A collaboration between Emerson’s Asian Students in Alliance (ASIA) and the Dining Center offered an Asian-inspired dinner menu last week to celebrate the start of the Lunar New Year alongside a space for different cultures to engage with each other through a common language: food.
“Food in any culture is a very important part of bringing together a community,” said Lily Farr, a junior media studies major and the co-president for ASIA. “Allowing food to be the focal point [for the event] and having a lot of students come in and out during the dinner time is a really important thing for visibility and awareness.”
The Lunar New Year, also known as the Spring Festival or Chinese New Year, is a two-week celebration throughout Asia marking the start of China’s historic lunisolar calendar, a calendar system based on the positions of the sun and the moon. The Lunar New Year is celebrated on the first new moon, between Jan. 21 and Feb. 20; this year it was on Jan. 29, ushering in the Year of the Snake.
Farr is from Center Valley, Pennsylvania, and said that as a Chinese adoptee in a predominantly white area, celebrating the Lunar New Year remains important to her at home and at Emerson.
“It’s a time to gather with the ones that you love and really feel a sense of community,” Farr said. “In a school set in a city, it can be really easy to feel isolated … having these small pockets of community can make it feel very heartwarming.”
Students could eat, fill red envelopes with candy, curate their own tea blends, or decorate paper lanterns in the Lion’s Den, a nod to traditional activities celebrated during the holiday.
Alexandra Bero, a freshman media studies major, and Audrey Collison, a freshman visual media arts major, said they appreciated the opportunity to engage with the Lunar New Year activities, a holiday they hadn’t celebrated before.
“I think it’s really important that Emerson is supporting their very diverse community and allowing other people of different cultures to get immersed in new cultures,” Collison said.
“It’s opening up [opportunities] for people to see the culture and food,” Bero added. “I think it’s really great that Emerson is hosting these food events in the dining hall.”
Like Emerson’s cultural center, Farr said she appreciates the Dining Center acting as a hub for cultural integration on this widely celebrated holiday.
“Having a physical space is really important for students of similar backgrounds to meet other people that look like them or share similarities with them,” said Farr. “I think it’s really important for the school to acknowledge that.”
ASIA is a student organization for community building between Asian-identifying students, although anyone is welcome to join. According to Farr, the Dining Center reached out to ASIA because “they wanted to work more closely with students for this event.”
Having come to Emerson from a high school in Okinawa, Japan, Lily Oboza, a junior writing, literature, and publishing major and co-president of ASIA, recounted her first time experiencing Emerson’s campus as a predominantly white institution.

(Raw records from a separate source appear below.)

(* ===== verification/SHANode.v ===== *)
(** * Nodes of the hash tree

    [shamap/SHAMapNodeID.h], [impl/SHAMapNodeID.cpp], [SHAMapItem.h], and the version 1
    inner nodes and leaves of [SHAMapTreeNode.h] and [impl/SHAMapTreeNode.cpp]: positions
    in the tree, nodes as values, and the operations on one node.  The digest is the class
    [Sha512Half]. *)

From S2P Require Import Prelude Bytes NodeCodec.
Local Open Scope Z_scope.

Abbreviation uint256 := bytes.

Definition zero256 : uint256 := replicate 32 x00.

(** ** Positions *)

Record SHAMapNodeID := mkNodeID { mNodeID : uint256; mDepth : nat }.

(** The loop of [masks_t]: [n] rounds from byte [i] on. *)
Fixpoint masks_loop (n i : nat) (selector : uint256) : list uint256 :=
  match n with
  | O => [selector]
  | S n =>
      let e0 := selector in
      let e1 := <[i := xf0]> selector in
      e0 :: e1 :: masks_loop n (S i) (<[i := xff]> selector)
  end.
Definition masks : list uint256 := masks_loop 32 0 zero256.
Definition Masks (depth : nat) : uint256 := nth depth masks zero256.

Definition byte_and (a b : byte) : byte := byte_of (Z.land (bval a) (bval b)).
Definition byte_or (a b : byte) : byte := byte_of (Z.lor (bval a) (bval b)).
Definition uint256_and (a b : uint256) : uint256 := zip_with byte_and a b.

(** The default constructor, and the one that checks its arguments. *)
Definition NodeID_root : SHAMapNodeID := mkNodeID zero256 0.
Definition NodeID_init (depth : nat) (hash : uint256) : res SHAMapNodeID :=
  assert_ (Nat.ltb depth 65);;
  assert_ (bool_decide (hash = uint256_and hash (Masks depth)));;
  Ok (mkNodeID hash depth).

Definition isRoot (id : SHAMapNodeID) : bool := Nat.eqb (mDepth id) 0.

Definition getChildNodeID (m : nat) (id : SHAMapNodeID) : res SHAMapNodeID :=
  assert_ (Nat.ltb m 16);;
  assert_ (Nat.ltb (mDepth id) 64);;
  let i := (mDepth id / 2)%nat in
  b ← deref (mNodeID id !! i);
  let v := if Nat.odd (mDepth id) then byte_of (Z.of_nat m) else byte_of (Z.shiftl (Z.of_nat m) 4) in
  NodeID_init (mDepth id + 1) (<[i := byte_or b v]> (mNodeID id)).

Definition selectBranch (id : SHAMapNodeID) (hash : uint256) : res nat :=
  b ← deref (hash !! (mDepth id / 2)%nat);
  let branch := Z.to_nat (if Nat.odd (mDepth id) then Z.land (bval b) 0xf
                          else Z.shiftr (bval b) 4) in
  assert_ (Nat.ltb branch 16);;
  Ok branch.

(** ** Nodes *)

Record SHAMapItem := mkItem { item_key : uint256; item_data : bytes }.

Inductive TNType := tnERROR | tnINNER | tnTRANSACTION_NM | tnTRANSACTION_MD | tnACCOUNT_STATE.

#[global] Instance TNType_eq_dec : EqDecision TNType.
Proof. solve_decision. Defined.

Abbreviation loc := positive.

Inductive node :=
| InnerNode (seq : Z) (hash : uint256) (isBranch : Z) (hashes : list uint256)
    (children : list (option loc))
| TreeNode (seq : Z) (hash : uint256) (type : TNType) (item : SHAMapItem).

Definition getSeq (n : node) : Z :=
  match n with InnerNode s _ _ _ _ => s | TreeNode s _ _ _ => s end.
Definition getNodeHash (n : node) : uint256 :=
  match n with InnerNode _ h _ _ _ => h | TreeNode _ h _ _ => h end.
Definition getType (n : node) : TNType :=
  match n with InnerNode _ _ _ _ _ => tnINNER | TreeNode _ _ t _ => t end.
Definition isInner (n : node) : bool := bool_decide (getType n = tnINNER).
Definition isLeaf (n : node) : bool :=
  bool_decide (getType n = tnTRANSACTION_NM) || bool_decide (getType n = tnTRANSACTION_MD)
  || bool_decide (getType n = tnACCOUNT_STATE).
Definition isValid (n : node) : bool := negb (bool_decide (getType n = tnERROR)).
Definition setSeq (s : Z) (n : node) : node :=
  match n with
  | InnerNode _ h b hs ch => InnerNode s h b hs ch
  | TreeNode _ h t i => TreeNode s h t i
  end.

Definition transactionID : Z := HashPrefix 84 88 78.   (* 'T', 'X', 'N' *)
Definition txNode : Z := HashPrefix 83 78 68.          (* 'S', 'N', 'D' *)
Definition leafNode : Z := HashPrefix 77 76 78.        (* 'M', 'L', 'N' *)

Class Sha512Half := sha512Half : bytes → uint256.

Section node.
Context `{!Sha512Half}.

(** [SHAMapTreeNode::updateHash] *)
Definition leaf_hash (type : TNType) (item : SHAMapItem) : res uint256 :=
  match type with
  | tnTRANSACTION_NM => Ok (sha512Half (field_bytes uint32_t transactionID ++ item_data item))
  | tnACCOUNT_STATE =>
      Ok (sha512Half (field_bytes uint32_t leafNode ++ item_data item ++ item_key item))
  | tnTRANSACTION_MD =>
      Ok (sha512Half (field_bytes uint32_t txNode ++ item_data item ++ item_key item))
  | _ => Err assert_failed
  end.

(** [SHAMapInnerNode::updateHash] *)
Definition inner_hash (isBranch : Z) (hashes : list uint256) : uint256 :=
  if isBranch =? 0 then zero256
  else sha512Half (field_bytes uint32_t innerNode ++ concat hashes).

(** Constructors *)
Definition new_inner (seq : Z) : node :=
  InnerNode seq zero256 0 (replicate 16 zero256) (replicate 16 None).
Definition new_leaf (item : SHAMapItem) (type : TNType) (seq : Z) : res node :=
  assert_ (Nat.leb 12 (length (item_data item)));;
  h ← leaf_hash type item;
  Ok (TreeNode seq h type item).

Definition clone (seq : Z) (n : node) : res node :=
  match n with
  | InnerNode _ h b hs ch => Ok (InnerNode seq h b hs ch)
  | TreeNode _ h t i =>
      assert_ (Nat.leb 12 (length (item_data i)));;
      Ok (TreeNode seq h t i)
  end.

Definition isEmptyBranch (isBranch : Z) (m : nat) : bool :=
  Z.land isBranch (Z.shiftl 1 (Z.of_nat m)) =? 0.
Definition isEmpty (isBranch : Z) : bool := isBranch =? 0.
Definition getBranchCount (isBranch : Z) : nat :=
  length (filter (fun i => isEmptyBranch isBranch i = false) (seq 0 16)).

(** [setChild], for a node at [this]. *)
Definition setChild (this : loc) (m : nat) (child : option loc) (n : node) : res node :=
  match n with
  | TreeNode _ _ _ _ => Err undefined
  | InnerNode seq h b hs ch =>
      assert_ (Nat.ltb m 16);;
      assert_ (negb (seq =? 0));;
      assert_ (negb (bool_decide (child = Some this)));;
      Ok (InnerNode seq zero256
            (match child with
             | Some _ => Z.lor b (Z.shiftl 1 (Z.of_nat m))
             | None => Z.land b (Z.lnot (Z.shiftl 1 (Z.of_nat m)))
             end)
            (<[m := zero256]> hs) (<[m := child]> ch))
  end.

(** [shareChild] *)
Definition shareChild (this : loc) (m : nat) (child : loc) (n : node) : res node :=
  match n with
  | TreeNode _ _ _ _ => Err undefined
  | InnerNode seq h b hs ch =>
      assert_ (Nat.ltb m 16);;
      assert_ (negb (seq =? 0));;
      assert_ (negb (bool_decide (child = this)));;
      Ok (InnerNode seq h b hs (<[m := Some child]> ch))
  end.

(** [setItem]: the node, and whether its hash changed. *)
Definition setItem (item : SHAMapItem) (type : TNType) (n : node) : res (bool * node) :=
  match n with
  | InnerNode _ _ _ _ _ => Err undefined
  | TreeNode seq h _ _ =>
      assert_ (isLeaf (TreeNode seq h type item));;
      assert_ (negb (seq =? 0));;
      nh ← leaf_hash type item;
      Ok (negb (bool_decide (nh = h)), TreeNode seq nh type item)
  end.
End node.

“Everything’s different. My high school was so much more diverse than Emerson,” said Oboza. “I can count the number of Filipino people I’ve met on this campus on my hand.”
Oboza says finding a community of Asian students at Emerson has been among the most “meaningful” experiences she has had on campus.
“It opened my eyes to the fact that I wasn’t by myself, I wasn’t alone in this sea of unfamiliarity,” Oboza said.
Gracie Robles, a sophomore visual media arts major and co-communications chair of ASIA, agreed with Oboza.
“I think it’s important for Emerson to have communities like this, not just ASIA, but with all of the cultural organizations,” Robles said. “College can feel a little isolating sometimes, so it’s very important to give college students these outlets to be able to express themselves, especially when it comes to cultural things.”